> **Task to carry out**: Your answer should be the exact lines of the data below from the one containing "mutation p s WRONG_EVENT" through the one containing "match s with"; please include nothing else.

> **Saved data entries**:
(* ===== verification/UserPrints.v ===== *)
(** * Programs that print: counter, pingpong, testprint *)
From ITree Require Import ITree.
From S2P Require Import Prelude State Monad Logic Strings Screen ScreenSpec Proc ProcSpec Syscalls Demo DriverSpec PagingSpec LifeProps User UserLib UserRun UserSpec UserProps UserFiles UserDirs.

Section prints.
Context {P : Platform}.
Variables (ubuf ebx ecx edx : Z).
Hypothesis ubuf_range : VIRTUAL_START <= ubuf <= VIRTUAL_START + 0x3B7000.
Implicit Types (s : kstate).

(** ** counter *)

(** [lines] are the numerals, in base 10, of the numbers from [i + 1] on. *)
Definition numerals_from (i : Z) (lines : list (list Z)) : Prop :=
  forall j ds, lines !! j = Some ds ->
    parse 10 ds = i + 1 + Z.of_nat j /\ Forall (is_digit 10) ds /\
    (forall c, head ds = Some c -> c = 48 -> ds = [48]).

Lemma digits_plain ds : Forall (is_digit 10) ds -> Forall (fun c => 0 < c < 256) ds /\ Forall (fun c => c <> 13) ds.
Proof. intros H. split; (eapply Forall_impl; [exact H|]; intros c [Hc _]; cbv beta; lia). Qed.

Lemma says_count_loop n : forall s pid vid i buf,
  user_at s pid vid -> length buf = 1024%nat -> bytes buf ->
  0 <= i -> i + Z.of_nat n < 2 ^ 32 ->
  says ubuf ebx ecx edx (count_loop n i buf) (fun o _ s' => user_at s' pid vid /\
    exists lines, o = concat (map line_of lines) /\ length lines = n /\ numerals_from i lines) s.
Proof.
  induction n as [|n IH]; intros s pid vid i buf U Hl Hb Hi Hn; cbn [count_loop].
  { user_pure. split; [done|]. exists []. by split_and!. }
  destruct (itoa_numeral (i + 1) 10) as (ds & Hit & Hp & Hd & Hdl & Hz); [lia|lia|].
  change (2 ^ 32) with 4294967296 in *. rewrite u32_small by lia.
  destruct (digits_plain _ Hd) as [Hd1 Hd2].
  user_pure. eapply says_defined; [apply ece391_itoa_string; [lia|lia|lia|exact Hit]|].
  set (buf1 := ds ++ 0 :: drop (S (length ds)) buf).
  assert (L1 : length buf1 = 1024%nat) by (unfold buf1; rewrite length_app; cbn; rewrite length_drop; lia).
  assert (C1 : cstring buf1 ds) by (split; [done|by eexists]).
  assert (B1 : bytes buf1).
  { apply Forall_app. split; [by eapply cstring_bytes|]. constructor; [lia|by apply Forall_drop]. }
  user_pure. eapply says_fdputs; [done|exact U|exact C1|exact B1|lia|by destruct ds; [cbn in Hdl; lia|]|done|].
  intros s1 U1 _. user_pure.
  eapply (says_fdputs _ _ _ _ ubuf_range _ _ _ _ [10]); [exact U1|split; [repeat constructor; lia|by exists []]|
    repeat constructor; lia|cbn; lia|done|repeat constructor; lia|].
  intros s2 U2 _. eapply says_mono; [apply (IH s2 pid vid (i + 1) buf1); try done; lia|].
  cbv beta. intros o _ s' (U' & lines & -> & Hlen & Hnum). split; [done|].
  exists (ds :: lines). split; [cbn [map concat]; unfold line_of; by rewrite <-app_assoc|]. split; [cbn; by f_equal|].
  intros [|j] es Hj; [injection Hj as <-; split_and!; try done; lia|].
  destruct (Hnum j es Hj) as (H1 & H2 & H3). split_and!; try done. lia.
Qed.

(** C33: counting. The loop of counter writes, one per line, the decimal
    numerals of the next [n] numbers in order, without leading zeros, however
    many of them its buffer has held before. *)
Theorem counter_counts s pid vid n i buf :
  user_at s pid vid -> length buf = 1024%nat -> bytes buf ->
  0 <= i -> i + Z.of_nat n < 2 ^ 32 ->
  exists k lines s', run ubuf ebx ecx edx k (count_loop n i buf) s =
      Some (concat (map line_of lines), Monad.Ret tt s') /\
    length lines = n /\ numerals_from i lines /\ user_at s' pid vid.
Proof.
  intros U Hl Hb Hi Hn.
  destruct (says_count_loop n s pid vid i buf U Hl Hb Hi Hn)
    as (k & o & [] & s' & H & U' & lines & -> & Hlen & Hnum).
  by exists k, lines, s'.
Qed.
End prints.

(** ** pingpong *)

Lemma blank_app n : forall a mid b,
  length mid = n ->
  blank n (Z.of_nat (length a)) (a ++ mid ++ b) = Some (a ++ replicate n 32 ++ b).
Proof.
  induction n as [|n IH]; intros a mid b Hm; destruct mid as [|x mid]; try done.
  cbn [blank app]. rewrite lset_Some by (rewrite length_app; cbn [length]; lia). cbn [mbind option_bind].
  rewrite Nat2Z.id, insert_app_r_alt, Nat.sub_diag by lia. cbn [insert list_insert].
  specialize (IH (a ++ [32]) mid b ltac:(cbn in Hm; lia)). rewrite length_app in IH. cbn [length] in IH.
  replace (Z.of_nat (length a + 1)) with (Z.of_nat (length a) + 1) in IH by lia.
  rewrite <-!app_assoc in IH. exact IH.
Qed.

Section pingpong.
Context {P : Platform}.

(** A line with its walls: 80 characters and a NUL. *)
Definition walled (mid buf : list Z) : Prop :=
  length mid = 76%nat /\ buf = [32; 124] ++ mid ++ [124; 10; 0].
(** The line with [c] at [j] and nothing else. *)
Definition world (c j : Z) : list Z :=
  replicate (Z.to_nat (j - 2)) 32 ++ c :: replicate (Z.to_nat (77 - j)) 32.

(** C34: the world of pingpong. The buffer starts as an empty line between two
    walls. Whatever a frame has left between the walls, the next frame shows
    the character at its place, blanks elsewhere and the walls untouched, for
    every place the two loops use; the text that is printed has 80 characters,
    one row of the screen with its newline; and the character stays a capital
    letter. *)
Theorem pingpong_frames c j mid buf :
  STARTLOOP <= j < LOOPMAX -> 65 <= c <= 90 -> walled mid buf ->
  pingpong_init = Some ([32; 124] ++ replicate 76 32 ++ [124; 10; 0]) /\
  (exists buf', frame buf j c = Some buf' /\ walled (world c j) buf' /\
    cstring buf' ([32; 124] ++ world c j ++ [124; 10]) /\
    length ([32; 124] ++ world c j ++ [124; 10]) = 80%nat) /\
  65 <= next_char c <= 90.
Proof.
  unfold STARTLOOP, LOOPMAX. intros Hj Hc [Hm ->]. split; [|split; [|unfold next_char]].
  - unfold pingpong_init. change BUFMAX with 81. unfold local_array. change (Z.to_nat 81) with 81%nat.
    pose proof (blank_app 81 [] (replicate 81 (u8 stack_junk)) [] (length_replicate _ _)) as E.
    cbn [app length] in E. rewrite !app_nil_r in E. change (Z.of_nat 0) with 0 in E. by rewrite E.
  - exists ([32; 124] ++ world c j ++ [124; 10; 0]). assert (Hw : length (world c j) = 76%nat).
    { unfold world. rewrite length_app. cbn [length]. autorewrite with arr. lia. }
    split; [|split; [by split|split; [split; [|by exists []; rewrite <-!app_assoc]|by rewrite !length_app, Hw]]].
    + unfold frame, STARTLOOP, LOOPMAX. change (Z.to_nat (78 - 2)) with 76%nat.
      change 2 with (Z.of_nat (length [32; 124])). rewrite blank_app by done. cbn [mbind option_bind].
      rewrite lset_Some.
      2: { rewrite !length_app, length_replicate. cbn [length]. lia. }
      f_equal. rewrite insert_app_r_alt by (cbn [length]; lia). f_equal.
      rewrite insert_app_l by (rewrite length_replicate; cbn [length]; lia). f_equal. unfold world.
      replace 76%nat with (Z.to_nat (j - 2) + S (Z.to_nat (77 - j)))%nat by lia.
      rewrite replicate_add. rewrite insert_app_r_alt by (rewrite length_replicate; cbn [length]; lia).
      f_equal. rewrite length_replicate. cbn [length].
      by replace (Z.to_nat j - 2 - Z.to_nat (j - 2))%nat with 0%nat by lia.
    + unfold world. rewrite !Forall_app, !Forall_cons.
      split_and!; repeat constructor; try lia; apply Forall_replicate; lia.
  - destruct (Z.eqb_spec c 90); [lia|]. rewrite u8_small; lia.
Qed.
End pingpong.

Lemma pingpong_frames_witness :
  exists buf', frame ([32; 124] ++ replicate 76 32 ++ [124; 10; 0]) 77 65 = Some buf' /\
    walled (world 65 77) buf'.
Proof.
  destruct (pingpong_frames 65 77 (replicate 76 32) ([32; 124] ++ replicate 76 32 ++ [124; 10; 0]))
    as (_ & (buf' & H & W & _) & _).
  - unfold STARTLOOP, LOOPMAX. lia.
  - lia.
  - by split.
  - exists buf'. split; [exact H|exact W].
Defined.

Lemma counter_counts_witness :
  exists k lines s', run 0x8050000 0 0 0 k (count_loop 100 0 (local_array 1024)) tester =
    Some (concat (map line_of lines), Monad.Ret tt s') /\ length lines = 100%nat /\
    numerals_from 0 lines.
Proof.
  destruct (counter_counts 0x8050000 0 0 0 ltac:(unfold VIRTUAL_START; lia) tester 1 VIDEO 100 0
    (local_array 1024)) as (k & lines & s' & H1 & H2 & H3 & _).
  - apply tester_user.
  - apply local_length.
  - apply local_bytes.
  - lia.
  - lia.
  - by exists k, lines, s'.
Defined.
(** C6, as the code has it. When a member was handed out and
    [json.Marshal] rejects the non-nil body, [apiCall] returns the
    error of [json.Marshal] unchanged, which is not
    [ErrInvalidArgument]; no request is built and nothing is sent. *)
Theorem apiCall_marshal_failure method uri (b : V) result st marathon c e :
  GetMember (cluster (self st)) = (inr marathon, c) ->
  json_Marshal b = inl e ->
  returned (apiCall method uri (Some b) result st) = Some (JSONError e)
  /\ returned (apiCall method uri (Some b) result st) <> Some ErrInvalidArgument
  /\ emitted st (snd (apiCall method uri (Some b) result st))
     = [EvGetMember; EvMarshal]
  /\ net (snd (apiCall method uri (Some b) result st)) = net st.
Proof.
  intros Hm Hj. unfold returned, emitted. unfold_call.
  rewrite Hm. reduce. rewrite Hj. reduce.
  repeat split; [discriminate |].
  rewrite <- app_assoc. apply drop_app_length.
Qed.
---
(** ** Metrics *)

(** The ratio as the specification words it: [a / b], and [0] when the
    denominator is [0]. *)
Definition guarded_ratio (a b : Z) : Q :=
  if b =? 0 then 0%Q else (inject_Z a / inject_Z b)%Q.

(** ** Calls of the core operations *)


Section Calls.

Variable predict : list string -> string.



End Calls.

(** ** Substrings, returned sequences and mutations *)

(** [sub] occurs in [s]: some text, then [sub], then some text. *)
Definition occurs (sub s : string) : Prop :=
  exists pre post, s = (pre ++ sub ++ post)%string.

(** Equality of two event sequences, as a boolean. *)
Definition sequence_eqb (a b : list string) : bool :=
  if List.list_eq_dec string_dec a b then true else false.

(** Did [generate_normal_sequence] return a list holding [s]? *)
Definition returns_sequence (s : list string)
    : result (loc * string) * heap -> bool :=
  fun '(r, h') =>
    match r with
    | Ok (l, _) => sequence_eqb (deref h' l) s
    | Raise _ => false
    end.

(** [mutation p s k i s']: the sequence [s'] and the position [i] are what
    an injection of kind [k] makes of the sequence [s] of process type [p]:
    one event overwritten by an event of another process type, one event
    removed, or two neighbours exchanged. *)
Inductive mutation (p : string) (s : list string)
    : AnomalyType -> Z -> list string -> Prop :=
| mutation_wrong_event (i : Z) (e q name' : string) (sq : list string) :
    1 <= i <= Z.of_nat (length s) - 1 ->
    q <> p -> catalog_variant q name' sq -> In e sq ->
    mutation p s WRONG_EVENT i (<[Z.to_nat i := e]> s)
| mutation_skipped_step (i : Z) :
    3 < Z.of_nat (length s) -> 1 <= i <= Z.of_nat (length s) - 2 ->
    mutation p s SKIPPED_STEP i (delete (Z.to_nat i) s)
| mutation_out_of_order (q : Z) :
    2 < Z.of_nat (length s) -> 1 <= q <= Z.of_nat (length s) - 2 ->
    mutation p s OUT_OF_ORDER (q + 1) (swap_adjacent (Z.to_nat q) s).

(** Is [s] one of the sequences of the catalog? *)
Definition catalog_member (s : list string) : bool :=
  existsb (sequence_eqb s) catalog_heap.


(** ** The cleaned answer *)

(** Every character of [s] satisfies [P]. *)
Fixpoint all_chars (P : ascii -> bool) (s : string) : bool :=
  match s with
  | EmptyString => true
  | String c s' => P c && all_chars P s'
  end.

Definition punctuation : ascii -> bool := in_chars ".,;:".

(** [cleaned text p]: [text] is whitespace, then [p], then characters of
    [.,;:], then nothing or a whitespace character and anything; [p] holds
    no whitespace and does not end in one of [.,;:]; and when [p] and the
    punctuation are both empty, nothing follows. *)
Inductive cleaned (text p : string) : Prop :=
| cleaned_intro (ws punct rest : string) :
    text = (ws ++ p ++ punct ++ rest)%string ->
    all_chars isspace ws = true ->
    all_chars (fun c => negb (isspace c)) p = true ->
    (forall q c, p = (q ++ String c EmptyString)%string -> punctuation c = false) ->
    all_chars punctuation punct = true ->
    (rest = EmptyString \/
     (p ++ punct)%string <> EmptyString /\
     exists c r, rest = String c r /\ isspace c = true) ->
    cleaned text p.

> **Response to this task**:
    mutation p s WRONG_EVENT i (<[Z.to_nat i := e]> s)
| mutation_skipped_step (i : Z) :
    3 < Z.of_nat (length s) -> 1 <= i <= Z.of_nat (length s) - 2 ->
    mutation p s SKIPPED_STEP i (delete (Z.to_nat i) s)
| mutation_out_of_order (q : Z) :
    2 < Z.of_nat (length s) -> 1 <= q <= Z.of_nat (length s) - 2 ->
    mutation p s OUT_OF_ORDER (q + 1) (swap_adjacent (Z.to_nat q) s).

(** Is [s] one of the sequences of the catalog? *)
Definition catalog_member (s : list string) : bool :=
  existsb (sequence_eqb s) catalog_heap.


(** ** The cleaned answer *)

(** Every character of [s] satisfies [P]. *)
Fixpoint all_chars (P : ascii -> bool) (s : string) : bool :=
  match s with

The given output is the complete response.